Jueves 16 de abril de 2026, p. 4
El gobierno de la presidenta Claudia Sheinbaum ha retomado temas en materia energética que estaban en pausa o completamente cerrados, coincidieron expertos en la materia.
Además de la técnica de fracturación hidráulica (fracking), que prácticamente había quedado prohibida y que ahora es objeto de estudio para obtener gas, hay indicios de que la importación de combustibles comienza a aumentar su ritmo.
“México debe ir al fracking. Es una necesidad imperiosa. No es una cuestión de que vamos a ver si sí o no. A final de cuentas se tiene que hacer debido a que Estados Unidos puede decir: ‘no me gustan las políticas energéticas de México, así que le suspendo el gas por un día’”, comentó Nicolás Domínguez Vergara, profesor-investigador del departamento de sistemas de la Universidad Autónoma Metropolitana (UAM) Azcapotzalco.
Por su parte, Dora Luz Sotelo Limón, socia del sector hidrocarburos del despacho GMB Abogados, mencionó que la política energética ha sufrido un rediseño.
“Los requerimientos a quienes solicitaban este tipo de permisos (de importación) eran muchísimo más minuciosos, pero era justificado porque uno de los temas de esta política energética es el combate al mercado ilícito de hidrocarburos y petrolíferos.
“A partir de este año empezó a aumentar el número de licencias que se otorgan a la importación (...) por supuesto que muchos procesos han mejorado muchísimo más y son un poco más ágiles”, apuntó.
Santiago Arroyo, fundador de Ursus Energy, destacó que en cuanto el contrabando de combustibles, “la Presidenta, contrario a su antecesor, ha tomado acciones más enérgicas”.
En materia eléctrica, Susana Cazorla, CEO de la consultoría SICEnrgy, subrayó que los contratos firmados con la ley de 1992 (productores independientes de energía y autoabastecimiento, por ejemplo) no se incorporaron a la legislación de la industria eléctrica de 2015 y ahora van a integrarse a la norma del sector eléctrico que resultó de la reforma constitucional de 2024.

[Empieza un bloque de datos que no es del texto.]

Lemma update_stock_guarded_witness :
  (InventoryManagement.update_stock Demo.inventory Demo.david 1 45).1
  = Return "Stock updated successfully for Gaming Laptop" /\
  InventoryManagement.update_stock Demo.inventory Demo.alice 1 45
  = (stock_denied, Demo.inventory) /\
  InventoryManagement.update_stock Demo.inventory Demo.david 9 45
  = (product_not_found, Demo.inventory) /\
  (holds (InventoryManagement.rbac Demo.inventory) (User.role Demo.david)
         "update_product_stock" /\
   exists p, dict_get (InventoryManagement.products Demo.inventory) 1 = Some p).
Proof.
  assert (Hd : holds (InventoryManagement.rbac Demo.inventory) (User.role Demo.david)
                     "update_product_stock")
    by (apply holdsb_holds; vm_compute; reflexivity).
  split; [| split; [| split]].
  - apply (proj1 (update_stock_guarded Demo.inventory Demo.david 1 45) Hd Demo.laptop
                 eq_refl).
  - apply (proj1 (proj2 (update_stock_guarded Demo.inventory Demo.alice 1 45))).
    apply holdsb_false. vm_compute. reflexivity.
  - apply (proj1 (proj2 (proj2 (update_stock_guarded Demo.inventory Demo.david 9 45))) Hd).
    reflexivity.
  - apply (proj1 (proj2 (proj2 (proj2
             (update_stock_guarded Demo.inventory Demo.david 1 45))))).
    intros H. apply (f_equal (fun inv => dict_get (InventoryManagement.products inv) 1)) in H.
    vm_compute in H. discriminate H.
Defined.

(** ** The registry and the script *)

Lemma run_app w ss1 ss2 :
  run w (ss1 ++ ss2) =
  ((run (run w ss1).1 ss2).1, ((run w ss1).2 ++ (run (run w ss1).1 ss2).2)%list).
Proof.
  revert w. induction ss1 as [|s ss1 IH]; intros w; simpl.
  - destruct (run w ss2). reflexivity.
  - destruct (step w s) as [w' d]. rewrite IH.
    destruct (run w' ss1) as [w1 d1]. simpl.
    destruct (run w1 ss2) as [w2 d2]. simpl.
    rewrite app_assoc. reflexivity.
Qed.

(** C5. A principal whose role lacks X is reassigned to a defined role
    whose set contains X.  The check made before the reassignment returned
    false and the very next check returns true; the reassignment changes the
    user object only, not the registry; the decisions a script made before
    the reassignment are those the script makes without it, whatever
    follows; and a check leaves the state as it found it, so every check
    reads the role the user has at that moment. *)
Theorem promotion_effective_immediately
        (w : world) (P : nat) (u : User) (r X : string) (S : gset string) :
  users w !! P = Some u ->
  ~ holds (rbac w) (User.role u) X ->
  role_permissions (rbac w) !! r = Some S ->
  X ∈ S ->
  (run w [Check P X; SetRole P r; Check P X]).2 = [Return false; Return true] /\
  (step (step w (SetRole P r)).1 (Check P X)).2 = Some (Return true) /\
  rbac (step w (SetRole P r)).1 = rbac w /\
  (forall w0 pre post,
      (run w0 pre).1 = w ->
      (run w0 (pre ++ SetRole P r :: post)).2
      = ((run w0 pre).2 ++ (run w (SetRole P r :: post)).2)%list) /\
  (forall w1 p x, (step w1 (Check p x)).1 = w1).
Proof.
  intros Hu Hlack Hr HX.
  assert (Hafter : (step (step w (SetRole P r)).1 (Check P X)).2 = Some (Return true)).
  { simpl. rewrite list_lookup_alter, Hu.
    rewrite decide_True by reflexivity. simpl. f_equal.
    rewrite has_permission_holdsb. f_equal. apply holdsb_holds.
    exists S. split; [exact Hr | exact HX]. }
  split; [| split; [| split; [| split]]].
  - simpl in *. rewrite Hu. simpl. rewrite Hafter. simpl.
    rewrite has_permission_holdsb. do 2 f_equal. apply holdsb_false. exact Hlack.
  - exact Hafter.
  - reflexivity.
  - intros w0 pre post <-. rewrite run_app. reflexivity.
  - reflexivity.
Qed.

“En el sexenio pasado no hubo esa disposición para traerlos a las nuevas regulaciones y ahora ya hay mecanismos que permiten esta migración”, dijo. “Hoy se hace énfasis en la necesidad de la inversión privada, lo que en el pasado se veía innecesario. Sin embargo, todavía, aunque hay mecanismos que parecen atraer inversión privada, no han sido suficientemente claros y certeros para detonar que esos intereses manifestados realmente estén implementándose”, señaló.